What Percentage of Men Masturbate? Rates, Age & Health

The vast majority of men masturbate. Large-scale surveys consistently place the number between 90% and 95% of men reporting they have masturbated at least once in their lifetime. When the timeframe narrows to the past month, the number drops but remains high: data from Britain’s National Survey of Sexual Attitudes and Lifestyles found that roughly 77.5% of men reported masturbating within the past four weeks.

How Common It Is by Age

Masturbation rates peak in the late teens and twenties, then gradually decline with age, though they never disappear entirely. Among men aged 18 to 59, about a quarter report masturbating a few times per month to weekly. Roughly 20% do so two to three times per week, and just under 20% report four or more times per week. The remaining men in that range either masturbate less than monthly or not at all during a given period.

Younger men tend to cluster at the higher-frequency end of that range, while men over 50 are more likely to report monthly or occasional frequency. But there is no single “normal” number. Frequency varies widely based on relationship status, stress levels, sex drive, and personal preference.

Rates Have Been Rising Over Time

Men today report masturbating more than men a decade or two ago. The British National Surveys of Sexual Attitudes and Lifestyles compared responses from 1999–2001 with those from 2010–2012 and found a statistically significant increase: 73.4% of men reported past-month masturbation in the earlier survey, rising to 77.5% in the later one. Women showed a similar uptick, from 37.0% to 40.3%.
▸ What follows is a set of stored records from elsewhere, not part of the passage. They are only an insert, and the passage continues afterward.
(** C24. listener_init, whatever calls fail: it returns 0 with a new socket that
    has SO_REUSEADDR set, is bound to the port on all interfaces and listens,
    and touches no other socket; or it returns -1, leaves open no socket that
    was not open before, and a call failed or the port was taken. *)
Theorem listener_init_spec port w : lworld_ok w → 0 ≤ port < 2 ^ 16 →
  wpt (listener_init port) w (λ '(r, fd) w',
    (r = 0 ∧ fd = l_next w ∧
     l_socks w' = <[fd := bound_socket port]> (l_socks w)) ∨
    (r = -1 ∧ l_socks w' = l_socks w ∧ (true ∈ l_faults w ∨ port_taken port w = true))).
Proof.
  intros Hok Hp. eapply wpt_conseq; [by apply listener_init_wpt|].
  intros [r fd] w' [(-> & -> & fl & _ & ->)|?]; [by left|by right].
Qed.

(** How listener_accept may go, once a client connects or a call fails: the
    client is taken and its socket is new and has its timeouts, or the call ends
    with -1 and no new socket. *)
Definition accept_outcome (w : lworld) (fd : Z) (w' : lworld) : Prop :=
  (∃ c cs fl, l_clients w = c :: cs ∧ fl ⊆ l_faults w ∧ (length fl ≤ length (l_faults w))%nat ∧
     ((fd = l_next w ∧ w' = LW (<[fd := LSock false None false (Some c) 5 5]> (l_socks w)) (l_next w + 1) cs fl) ∨
      (fd = -1 ∧ true ∈ l_faults w ∧ w' = LW (l_socks w) (l_next w + 1) cs fl))) ∨
  (fd = -1 ∧ ∃ fl, l_faults w = true :: fl ∧ w' = LW (l_socks w) (l_next w) (l_clients w) fl).

Lemma listener_accept_wpt sock w : lworld_ok w → is_listening sock w = true →
  l_clients w ≠ [] ∨ head (l_faults w) = Some true → wpt (listener_accept sock) w (accept_outcome w).
Proof.
  intros Hok Hl Hc. pose proof (lworld_fresh w Hok) as Hfresh. destruct Hok as [Hn _].
  unfold listener_accept. apply wpt_bind.
  assert (Hpop : (∃ fl, l_faults w = true :: fl ∧ pop_lfault w = (true, LW (l_socks w) (l_next w) (l_clients w) fl)) ∨
    ∃ fl c cs, l_clients w = c :: cs ∧ fl ⊆ l_faults w ∧ (length fl ≤ length (l_faults w))%nat ∧
      pop_lfault w = (false, LW (l_socks w) (l_next w) (l_clients w) fl)).
  { assert (Hcl : head (l_faults w) ≠ Some true → ∃ c cs, l_clients w = c :: cs).
    { intros Hh. destruct (l_clients w) as [|c cs]; [by destruct Hc|eauto]. }
    destruct (pop_lfault_eq w) as (b & fl & Hpop & Hsub & Hle & _). revert Hpop. unfold pop_lfault in *.
    destruct (l_faults w) as [|[] fl'] eqn:Hf; intros Hpop; [right|left; by eexists|right];
      destruct (Hcl ltac:(done)) as (c & cs & Hcs); exists fl, c, cs; (split_and!; [done..|]);
      by destruct b; [discriminate Hpop|]. }
  destruct Hpop as [(fl & Hf & Hpop)|(fl & c & cs & Hcl & Hsub & Hle & Hpop)].
  { eapply wpt_trigger; [cbn; by rewrite Hpop|]. cbn. apply wpt_ret. right. eauto. }
  eapply wpt_trigger.
  { cbn. rewrite Hpop. unfold is_listening in *. cbn. rewrite Hl. cbn. by rewrite Hcl. }
  cbn. unfold add_sock, drop_client. cbn. destruct (Z.ltb_spec (l_next w) 0); [lia|].
  assert (Hbad : ∀ fl', true ∈ l_faults w → fl' ⊆ l_faults w → (length fl' ≤ length (l_faults w))%nat →
    accept_outcome w (-1) (LW (l_socks w) (l_next w + 1) cs fl')).
  { intros fl' ? ? ?. left. exists c, cs, fl'. split_and!; auto. }
  eapply wpt_on_sock; [done| |intros s1 fl1 Hsub1 Hle1 [= <-]].
  { intros fl' Hs' Hl' [Hf|[=]]. apply wpt_close_sock; [done|]. apply Hbad; [auto|set_solver|lia]. }
  eapply wpt_on_sock; [done| |intros s2 fl2 Hsub2 Hle2 [= <-]].
  { intros fl' Hs' Hl' [Hf|[=]]. apply wpt_close_sock; [done|]. apply Hbad; [auto|set_solver|lia]. }
  apply wpt_ret. left. exists c, cs, fl2. split_and!; [done|set_solver|lia|]. by left.
Qed.

(** C25. listener_accept, whatever calls fail, on a listening socket once a client
    connects: it returns a descriptor that is a new socket to that client with a
    timeout of 5 seconds in both directions; or it returns -1, leaves no new
    socket open, and a call failed. *)
Theorem listener_accept_spec sock w c cs : lworld_ok w → is_listening sock w = true → l_clients w = c :: cs →
  wpt (listener_accept sock) w (λ fd w',
    (fd = l_next w ∧ 0 ≤ fd ∧ l_socks w' = <[fd := LSock false None false (Some c) 5 5]> (l_socks w)) ∨
    (fd = -1 ∧ l_socks w' = l_socks w ∧ true ∈ l_faults w)).
Proof.
  intros Hok Hl Hc. eapply wpt_conseq; [apply listener_accept_wpt; [done|done|left; by rewrite Hc]|].
  destruct Hok as [Hn _]. intros fd w' [(c' & cs' & fl & Hc' & _ & _ & [[-> ->]|(-> & Hf & ->)])|(-> & fl & Hf & ->)].
  - rewrite Hc in Hc'. injection Hc' as <- <-. by left.
  - by right.
  - right. split_and!; [done|done|]. rewrite Hf. left.
Qed.

(** A process with its standard streams closed, and one client coming. *)
Definition demo_lworld (fl : list bool) : lworld := LW ∅ 0 [7%nat] fl.
(** ... once it listens. *)
Definition demo_listening (fl : list bool) : lworld := LW {[0 := bound_socket 8080]} 1 [7%nat] fl.

Lemma demo_lworld_ok fl : lworld_ok (demo_lworld fl).
Proof. split; [done|]. intros fd s H. cbn in H. by rewrite lookup_empty in H. Qed.

Lemma listener_init_spec_witness :
  (∃ r w', run 10 (listener_init 8080) (demo_lworld []) = Some (r, w') ∧ r = (0, 0)) ∧
  wpt (listener_init 8080) (demo_lworld [false; true]) (λ '(r, fd) w',
    (r = 0 ∧ fd = 0 ∧ l_socks w' = <[fd := bound_socket 8080]> ∅) ∨
    (r = -1 ∧ l_socks w' = ∅ ∧
     (true ∈ [false; true] ∨ port_taken 8080 (demo_lworld [false; true]) = true))).
Proof.
  split; [eexists _, _; split; [vm_compute; reflexivity|done]|].
  apply (listener_init_spec 8080 (demo_lworld [false; true])); [apply demo_lworld_ok|lia].
Defined.

Lemma demo_listening_ok fl : lworld_ok (demo_listening fl).
Proof. split; [done|]. intros fd s H. cbn in H. apply lookup_singleton_Some in H as [<- _]. done. Qed.

Lemma listener_accept_spec_witness :
  (∃ w', run 10 (listener_accept 0) (demo_listening []) = Some (1, w')) ∧
  wpt (listener_accept 0) (demo_listening [false; true]) (λ fd w',
    (fd = 1 ∧ 0 ≤ fd ∧ l_socks w' = <[fd := LSock false None false (Some 7%nat) 5 5]> (l_socks (demo_listening []))) ∨
    (fd = -1 ∧ l_socks w' = l_socks (demo_listening []) ∧ true ∈ [false; true])).
Proof.
  split; [eexists; vm_compute; reflexivity|].
  apply (listener_accept_spec 0 (demo_listening [false; true]) 7 []); [apply demo_listening_ok|by vm_compute|done].
Defined.
(* ===== verification/SharedRules.v ===== *)
(** * Rules for threads that share a file tree

    What one call of a thread does to what it owns ([ok_*] lemmas), and the
    transfer principle [ok_private]: a routine that touches only what its
    thread owns behaves, in any interleaving, as the sequential theorems say it
    does alone. *)
From S2P Require Import Prelude Libc Regex Http Prog Pools PoolsTerm Posix Util Connection Log Server Parsing.
From S2P Require Import Transfer Locks Handlers Serve AuditLog Shared.
Local Open Scope Z_scope.
Local Open Scope prog_scope.

(** What a thread may be about to wait for. *)
Definition cwaits X (g : local) (e : sysE X) : Prop :=
  match e with
  | Flock fd op => op = LOCK_UN ∨
      (l_held g = None ∧ l_log g = false ∧ ∃ off, l_fds g !! fd = Some (OFile (l_lockfile g) off))
  | LogLock => l_log g = false
  | _ => True
  end.

(** The faults still to come: no call adds one. *)
Definition fault_budget (w : world) : nat := length (w_faults w).

Lemma pop_fault_budget w f w1 : pop_fault w = (f, w1) → (fault_budget w1 ≤ fault_budget w)%nat.
Proof. intros (fl & -> & H)%pop_fault_spec. unfold fault_budget. cbn. destruct f; lia. Qed.

Lemma faulty_budget {A} (body : world → world * rc A) w w' r :
  (∀ w w' r, body w = (w', r) → w_faults w' = w_faults w) → faulty body w = (w', r) →
  (fault_budget w' ≤ fault_budget w)%nat.
Proof.
  intros Hb. unfold faulty. destruct (pop_fault w) as [f w1] eqn:Hp. apply pop_fault_budget in Hp.
  destruct f; [..|by intros [= <- _]]; intros E%Hb; unfold fault_budget in *; by rewrite E.
Qed.

Local Ltac by_cases_of_call := repeat (case_match || simplify_eq); done.

#[export] Instance fault_budget_falls : Falling sysE fault_budget.
Proof.
  intros X e w w' x Hs. destruct e; cbn in Hs; try (injection Hs as Hs); try (by simplify_eq).
  1,5,6,9,10,11: eapply faulty_budget; [|exact Hs]; clear; intros w w' r Hs.
  - unfold do_open, new_fd in Hs. by_cases_of_call.
  - unfold do_fstat in Hs. by_cases_of_call.
  - unfold do_ftruncate in Hs. by_cases_of_call.
  - unfold do_mkdir in Hs. by_cases_of_call.
  - unfold do_lstat in Hs. by_cases_of_call.
  - by injection Hs as <- _.
  - unfold sys_close in Hs. by_cases_of_call.
  - unfold sys_read in Hs. destruct (pop_fault w) as [f w1] eqn:Hp. apply pop_fault_budget in Hp. by_cases_of_call.
  - unfold sys_write in Hs. destruct (pop_fault w) as [f w1] eqn:Hp. apply pop_fault_budget in Hp. by_cases_of_call.
  - unfold call_access in Hs. destruct (pop_fault w) as [f w1] eqn:Hp. apply pop_fault_budget in Hp. by_cases_of_call.
  - unfold sys_flock in Hs. destruct (pop_fault w) as [f w1] eqn:Hp. apply pop_fault_budget in Hp. by_cases_of_call.
  - unfold sys_alloc in Hs. destruct (pop_fault w) as [f w1] eqn:Hp. apply pop_fault_budget in Hp. by_cases_of_call.
  - by_cases_of_call.
  - unfold print_log, pop_log_fault in Hs. by_cases_of_call.
  - unfold flush_log, pop_log_fault in Hs. by_cases_of_call.
  - unfold flush_log, pop_log_fault in Hs. by_cases_of_call.
Qed.

Section rules.
Context (w0 : world) (dir : bytes) (reqs : list request) (Hcs : clients_ok w0 dir reqs).
Local Abbreviation cok := (okt (cinv w0 reqs) cwaits fault_budget).

Lemma cok_bind n {R S} (t : itree sysE R) (k : R → itree sysE S) g Q :
  cok n t g (λ r g', cok n (k r) g' Q) → cok n (ITree.bind t k) g Q.
Proof. apply okt_bind, _. Qed.

Lemma cok_iter_once n {R I} (f : I → itree sysE (I + R)) i g (Q : R → local → Prop) :
  cok n (f i) g (λ lr g', match lr with inl _ => False | inr r => Q r g' end) → cok n (ITree.iter f i) g Q.
Proof. apply okt_iter_once, _. Qed.

Lemma ok_move n {X} (e : sysE X) g (Q : X → local → Prop) : cwaits X g e →
  (∀ tr gs w w' x, cinv w0 reqs tr gs w → gs !! l_id g = Some g → sys e w = Some (w', x) →
     lab e x = [] ∧ ∃ g', lmove reqs g g' w w' ∧ Q x g') →
  cok n (perform e) g Q.
Proof.
  intros HA H. apply okt_trigger; [done|]. intros tr gs w w' x i Hi HI Hs.
  assert (l_id g = i) as Hid by (by eapply ci_who in Hi as [? _]).
  destruct (H tr gs w w' x HI) as (-> & g' & Hm & HQ); [by rewrite Hid|done|].
  exists g'. split; [by eapply (cinv_step w0 dir)|done].
Qed.

(** ** Moves on what is owned *)

(** Worlds that differ at most in sockets, descriptors, files and faults. *)
Definition same_rest (w w' : world) : Prop :=
  w_cwd w' = w_cwd w ∧ w_euid w' = w_euid w ∧ w_flocks w' = w_flocks w ∧
  w_log_stream w' = w_log_stream w ∧ w_log_mu w' = w_log_mu w ∧
  (Forall no_err (w_faults w) → Forall no_err (w_faults w')).

Section own.
Context A g w w' (s : sock) (fds : gmap nat ofd) (cur : option node) (Ho : owns A g w) (Hsame : same_rest w w').
Hypothesis Hreq : l_req g ∈ reqs.
Hypothesis Hsocks : w_socks w' = <[rq_sock (l_req g) := s]> (w_socks w).
Hypothesis Hcalm : Forall no_err (sk_faults s).
Hypothesis Hout : l_printed g = true → sk_out s = sk_out (l_sock g).
(** At most the offset of an open file changes, *)
Hypothesis Hfds : (w_fds w' = w_fds w ∧ fds = l_fds g) ∨
  ∃ f off o', l_fds g !! f = Some (OFile (l_path g) off) ∧
    w_fds w' = <[f := o']> (w_fds w) ∧ fds = <[f := o']> (l_fds g).
(** and, under the exclusive lock, the contents of the thread's file. *)
Hypothesis Hfs : (w_fs w' = w_fs w ∧ cur = l_cur g) ∨
  ∃ fd d m d' m', l_held g = Some (LOCK_EX, fd) ∧ l_cur g = Some (NFile d m) ∧
    cur = Some (NFile d' m') ∧ w_fs w' = <[l_path g := NFile d' m']> (w_fs w).

Lemma lmove_own : lmove reqs g
  (Local (l_id g) (l_req g) s fds (l_held g) (l_pre g) cur (l_log g) (l_printed g)) w w'.
Proof.
  destruct Hsame as (S1 & S2 & S3 & S4 & S5 & S6). destruct Ho as [O1 O2 O3 O4].
  assert (Hlp : ¬ is_lockfile reqs (l_path g)) by (by eapply path_not_lock).
  assert (Hne : l_lockfile g ≠ l_path g) by (intros E; apply Hlp; exists (l_req g); by split).
  constructor; cbn [l_id l_req l_sock l_fds l_held l_pre l_cur l_log l_printed]; try done.
  - by rewrite Hsocks, lookup_insert_eq.
  - intros c Hc. by rewrite Hsocks, lookup_insert_ne.
  - destruct Hfds as [[-> ->]|(f & off & o' & Hf & -> & ->)]; [done|]. by apply insert_mono.
  - intros fd o Hn Hs. destruct Hfds as [[-> ->]|(f & off & o' & Hf & -> & ->)]; [done|].
    rewrite !lookup_insert_ne by congruence. done.
  - intros p op fd _. unfold holds. by rewrite S3.
  - intros op fd Hh. destruct (O4 op fd Hh) as (L1 & (off & L2) & L3 & L4 & L5). unfold holds. rewrite S3.
    split_and!; [done| | |].
    + destruct Hfds as [[_ ->]|(f & off' & o' & Hf & _ & ->)]; [by exists off|].
      exists off. rewrite lookup_insert_ne; [done|]. intros ->. congruence.
    + destruct Hfs as [[-> ->]|(fd' & d & m & d' & m' & _ & _ & -> & ->)]; [done|]. by rewrite lookup_insert_eq.
    + intros Hop. destruct Hfs as [[_ ->]|(fd' & d & m & d' & m' & ? & _)]; [auto|congruence].
  - intros h Hh. by left.
  - intros p Hp Hw. destruct Hfs as [[-> _]|(fd' & d & m & d' & m' & Hx & _ & _ & ->)]; [done|].
    rewrite lookup_insert_ne; [done|]. intros <-. apply Hw; [done|]. by exists fd'.
  - intros p Hp. destruct Hfs as [[-> _]|(fd' & d & m & d' & m' & Hx & _ & _ & ->)]; [done|].
    rewrite lookup_insert_ne; [done|]. by intros <-.
  - destruct Hfs as [[-> _]|(fd' & d & m & d' & m' & Hx & Hc & _ & ->)]; [done|].
    destruct (O4 _ _ Hx) as (_ & _ & _ & E & _). rewrite Hc in E. by eapply same_dirs_insert.
  - intros p fd. unfold lock_has. rewrite S3. auto.
  - intros Hs p. by rewrite S3.
  - by rewrite S5.
Qed.
End own.

(** Only a fault is used up. *)
Lemma lmove_idle tr gs w i g fl : cinv w0 reqs tr gs w → gs !! i = Some g → Forall no_err fl →
  lmove reqs g g w (set_faults fl w).
Proof.
  intros HI Hi Hfl. pose proof (ci_owns _ _ _ _ _ HI _ _ Hi) as Ho. destruct (Ho) as [O1 O2 _ _].
  replace g with (Local (l_id g) (l_req g) (l_sock g) (l_fds g) (l_held g) (l_pre g) (l_cur g) (l_log g)
    (l_printed g)) at 2 by (by destruct g).
  apply (lmove_own (tree_after w0 reqs tr)); auto; [by split_and!|by eapply cinv_req|]. cbn. by rewrite insert_id.
Qed.

(** ** Private routines *)

(** The world that holds only what the thread owns. *)
Definition private (g : local) : world :=
  World (match l_cur g with Some n => {[l_path g := n]} | None => ∅ end) [] (0, 0) 0 (l_fds g)
    {[rq_sock (l_req g) := l_sock g]} ∅ SStderr false [] [] [] [].

Lemma private_file g : w_fs (private g) !! l_path g = l_cur g.
Proof. cbn. destruct (l_cur g); [by rewrite lookup_singleton_eq|apply lookup_empty]. Qed.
Researchers attribute this shift partly to reduced stigma and greater willingness to report the behavior honestly, though increased access to internet pornography likely plays a role as well. Either way, the trend points in one direction: more men are comfortable acknowledging masturbation as a routine part of their sexual lives.

Physical Health Effects

Masturbation is generally a low-risk activity with a few documented health associations worth knowing about. The most notable involves prostate cancer. A Harvard Health analysis of long-term data found that men who ejaculated 21 or more times per month had a 31% lower risk of prostate cancer compared to men who ejaculated four to seven times per month. A separate dataset in the same report found that men averaging 4.6 to 7 ejaculations per week were 36% less likely to be diagnosed with prostate cancer before age 70 than men who ejaculated fewer than 2.3 times per week.

These numbers don’t prove masturbation itself prevents cancer. Ejaculation frequency could be a marker for other health factors, and the studies didn’t distinguish between ejaculation from sex versus masturbation. Still, the association is consistent enough that researchers consider it meaningful.

On the neurochemical side, orgasm from masturbation triggers measurable changes in the body. A study published in the Journal of Sexual Medicine found that masturbation to orgasm significantly increased blood levels of a natural compound in the body’s endocannabinoid system, which is involved in mood regulation, relaxation, and reward. Interestingly, the same study found that cortisol (the body’s primary stress hormone) was not significantly altered by masturbation, suggesting the relaxation people feel afterward is driven more by the release of pleasure-related chemicals than by a direct drop in stress hormones.

When Frequency Becomes a Concern

There is no medical threshold for “too much” masturbation in terms of physical harm. The tissue can become temporarily sore from friction, and an overly tight grip over time can reduce sensitivity, but neither of these causes lasting damage.

The line where masturbation becomes problematic is behavioral, not physical. If it regularly interferes with work, relationships, or daily responsibilities, or if it feels compulsive rather than enjoyable, that pattern is worth paying attention to. Some men find that high-frequency masturbation reduces their interest in partnered sex, which can create tension in relationships. Others use it as a primary coping mechanism for anxiety or loneliness, which can mask issues that would benefit from other forms of support.

For the large majority of men, though, masturbation at any reasonable frequency is a normal, harmless part of life. The fact that three out of four men report doing it in any given month reflects how ordinary the behavior actually is.